Chapters 32–37
Summary: Chapter 32
Sophie and Langdon run from the museum and get into Sophie's tiny
car. They head for the embassy. Sophie wonders what the key opens.
She thinks about the terrible thing she saw her grandfather doing.
Ten years ago, she went to his chateau in Normandy and saw a large
group of men and women in a secret room. A ceremony was going on
and they were observing something (the reader is not told what).
As she is remembering the bizarre and traumatic experience, Sophie
stops paying attention the road. She hears sirens and sees that
the police have blocked off the street leading to the embassy. When
Sophie turns the car around, the police notice and follow her.
Summary: Chapter 33
Sophie and Langdon continue driving and try to formulate
a plan of escape. Langdon looks at the key. Its handle forms a crucifix,
a cross with four arms of equal length. Sophie has an idea and drives
to the train station. Langdon is apprehensive about her plan and
wishes he had turned himself in.
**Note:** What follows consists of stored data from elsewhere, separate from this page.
(** ** Tokens *)

Lemma findall_from_found (r : regex) (w : text) (s : text) :
  forall skip prev,
    In w (findall_from r skip prev s) ->
    exists pre m, found_at false r prev s pre m /\ w = whole m.
Proof.
  induction s as [|c s IH]; intros skip prev; cbn [findall_from].
  - destruct skip; [|intros []].
    destruct (match_here false r prev []) as [m|] eqn:E; [|intros []].
    intros [<- | []]. exists [], m. split; [now apply match_here_sound | reflexivity].
  - assert (Hnext : forall k,
               In w (findall_from r k (Some c) s) ->
               exists pre m, found_at false r prev (c :: s) pre m /\ w = whole m).
    { intros k H. destruct (IH _ _ H) as (pre & m & Hf & ->).
      exists (c :: pre), m. split; [now apply found_at_cons | reflexivity]. }
    destruct skip; [|apply Hnext].
    destruct (match_here false r prev (c :: s)) as [m|] eqn:E; [|apply Hnext].
    intros [<- | H]; [|exact (Hnext _ H)].
    exists [], m. split; [now apply match_here_sound | reflexivity].
Qed.

(** A token is a run of two or more word characters of the text. *)
Lemma tokenize_tokens (t w : text) :
  In w (tokenize t) ->
  occurs w t /\ forallb is_word w = true /\ 2 <= length w.
Proof.
  intros H. destruct (findall_from_found _ _ _ _ _ H) as (pre & m & Hf & ->).
  apply (found_at_whole is_word Hf). cbn. tauto.
Qed.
They go to the station to buy tickets
for the next train out of Paris.
Summary: Chapter 34
At the airport in Rome, Bishop Aringarosa gets into the
car that will take him to Castel Gandolfo, the Pope's summer residence.
He remembers the last time he was at Gandolfo, at a meeting five months
ago. On the ride that time, he was thinking about how the current
Pope was too liberal, and how ridiculous it was that the Church
used Castel Gandolfo, which houses an astronomical observatory,
for scientific purposes. Religion and science cannot coexist, he
believes. At the meeting, some terrible truth was unveiled. Now, as
the Bishop travels to Gandolfo, he wishes the Teacher would call and
say that Silas had the keystone.
Summary: Chapter 35
Sophie and Langdon buy two tickets and get in a waiting
taxi. Langdon discovers an address written on the back of the key.
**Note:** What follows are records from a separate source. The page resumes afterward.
(** * Dumplings: the tool registry, the agent directory and the
      tool-invocation loop of [Agent.conversation_with_tool]

    A shallow embedding of [Dumplings/agent_tool.py], [Dumplings/Agent_list.py]
    and [Dumplings/Agent_Base_.py].

    Conventions of the embedding:
    - a Python [str] is a [string]; the characters of a text are its bytes;
    - a Python [dict] whose iteration order is observable is an
      insertion-ordered association list ([PyDict]); a dict that is only
      looked up is a [gmap];
    - a Python exception is a value of [exn]; code that may raise returns
      [result A];
    - the objects the loop talks to but that live outside the repository
      are arguments of the functions that use them: the replies of the HTTP
      transport ([response]), the Python runtime and libraries ([python]:
      [json.loads], [str()], the XML parser behind [BeautifulSoup]), and the
      tool callables themselves ([callable]). *)

From Stdlib Require Import Ascii String ZArith Lia.
From stdpp Require Import gmap strings list pretty.

Set Warnings "-register-all".

Open Scope string_scope.
Open Scope list_scope.

(** ** Python strings *)

Module PyStr.

(** [s.startswith(p)], returning the rest of [s] after [p]. *)
Fixpoint strip_prefix (p s : string) : option string :=
  match p with
  | EmptyString => Some s
  | String a p' =>
      match s with
      | EmptyString => None
      | String b s' => if Ascii.eqb a b then strip_prefix p' s' else None
      end
  end.

Definition startswith (s p : string) : bool :=
  match strip_prefix p s with Some _ => true | None => false end.

(** [p in s] for strings. *)
Fixpoint contains (p s : string) : bool :=
  if startswith s p then true
  else match s with
       | EmptyString => false
       | String _ s' => contains p s'
       end.

(** [s.find(p)] as a split: the text before the first occurrence of [p]
    and the text after it. *)
Fixpoint split_first (p s : string) : option (string * string) :=
  match strip_prefix p s with
  | Some rest => Some (EmptyString, rest)
  | None =>
      match s with
      | EmptyString => None
      | String c s' =>
          match split_first p s' with
          | Some (before, rest) => Some (String c before, rest)
          | None => None
          end
      end
  end.


(** [sep.join(l)]. *)
Fixpoint join (sep : string) (l : list string) : string :=
  match l with
  | [] => EmptyString
  | [x] => x
  | x :: l' => x +:+ sep +:+ join sep l'
  end.

(** The one-character string. *)
Definition chr (a : ascii) : string := String a EmptyString.

(** The double quote, which a literal cannot hold. *)
Definition dquote : string := chr "034"%char.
They head toward that address.
Summary: Chapter 36
Fache tells Collet that the train tickets Sophie bought
were probably decoys. He decides to alert Interpol to their flight.
Summary: Chapter 37
While the taxi drives through the Bois de Boulogne, a
park full of sexual fetishists and prostitutes, Sophie asks Langdon
to tell her about the Priory of Sion. He tells her the brotherhood
was established to guard a secret. Its legion of knights found a
special cache of documents in a ruined temple. The cache made them
rich and famous, but then a pope caused them all to be killed. Since
then, the documents have made their way around the globe are now
hidden in an unknown place. Langdon tells Sophie that the documents
and the secret they corroborate are commonly known as the Holy Grail.
Analysis
Brown draws out the revelation of the ceremony that Sophie
witnessed, trying to sustain his readers' doubts about the fundamental goodness
of the Priory of Sion. Everything else said about the organization,
especially when contrasted with Opus Dei, makes its intentions seem
honorable. But the fact that Sophie, a rational and educated person,
could be so terrified and upset by what she witnessed suggests that
perhaps not everything about the Priory is so upstanding.
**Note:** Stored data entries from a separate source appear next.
(** X10: the invalid marker is returned exactly for the values that are
    not accepted: everything that is not a record, a record with one of
    the four fields absent, not text or blank, and a class which, in lower
    case, is neither "first" nor "second" as it stands (a blank around it
    is not removed). A pass is never the marker. *)
Theorem generateLocalPass_invalid_iff (v : value number) :
  generateLocalPass v = INVALID_PASS
  ↔ ¬ ∃ name from to classType, accepted_passenger v name from to classType.
Proof.
  split.
  - intros Hout (name & from & to & classType & [props ->] & Hn & Hf & Ht
                 & Hc & Tn & Tf & Tt & Tc & Hclass).
    rewrite (generateLocalPass_accepted props name from to classType)
      in Hout by assumption.
    apply (pass_is_not_the_marker _ _ _ _ Hout).
  - intros Hno. unfold generateLocalPass.
    destruct v as [| | | | | |props]; try reflexivity.
    destruct (required_text (prop (VObj props) "name")) as [name|] eqn:En;
      [|reflexivity].
    destruct (required_text (prop (VObj props) "from")) as [from|] eqn:Ef;
      [|reflexivity].
    destruct (required_text (prop (VObj props) "to")) as [to|] eqn:Et;
      [|reflexivity].
    destruct (required_text (prop (VObj props) "classType"))
      as [classType|] eqn:Ec; [|reflexivity].
    apply required_text_Some in En as [Hn Tn], Ef as [Hf Tf],
      Et as [Ht Tt], Ec as [Hc Tc].
    destruct (str_eqb (toLowerCase classType) (js "first")) eqn:E1.
    + exfalso. apply Hno. exists name, from, to, classType.
      apply str_eqb_eq in E1. unfold accepted_passenger.
      split_and!; eauto.
    + destruct (str_eqb (toLowerCase classType) (js "second")) eqn:E2;
        [|reflexivity].
      exfalso. apply Hno. exists name, from, to, classType.
      apply str_eqb_eq in E2. unfold accepted_passenger.
      split_and!; eauto.
Qed.

End PassFurther.

Lemma generateLocalPass_invalid_iff_witness :
  generateLocalPass padded_class_pass = INVALID_PASS.
Proof.
  apply (generateLocalPass_invalid_iff padded_class_pass).
  intros (name & from & to & classType & _ & _ & _ & _ & Hc & _ & _ & _ & _
          & Hclass).
  vm_compute in Hc. injection Hc as <-.
  destruct Hclass as [Hx | Hx]; vm_compute in Hx; discriminate Hx.
Defined.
Langdon can be timid. Despite increasing evidence that
the police are not on his side, Langdon persists in wondering if
he should have thrown himself on their mercy. His lack of intuition about
the bad intentions of the police contrasts with his detailed knowledge
of many other things in the world. He is a talented academic, but
he lacks street smarts. Eventually, Langdon resigns himself to the
chase and applies his intellect to uncovering the secret the Priory
of Sion has been guarding.
Bishop Aringarosa is deeply conservative. He thinks the
Church is now indulgent toward sin; he wants the Church to return
to its punishment mode. He doesn't think the Church should conform
to the cultural norms of the time, and he believes that science
is unnecessary. At the end of the chapter, when he pats his ring
and thinks about how much power he will one day have, Aringarosa
appears to be a tyrant-in-waiting, willing to ignore his own failings
and shortcomings while judging others.
Fache's affection for technology, as detailed in previous
chapters, seems likely to lead him astray. Within the constructs
of the novel, Sophie and Langdon are not merely a female cryptologist
and a schoolteacher, as Fache snidely calls them, but instead a
team prepared to elude the technological dragnet that he Fache is
setting out for them.
By bringing the Holy Grail into the novel, Brown taps
a longstanding interest in the ancient holy secret. Some readers
may associate the Grail with Indiana Jones or Monty Python, but
even if they don't know anything about it beyond these vague associations,
they are likely to be interested in the Priory's secret.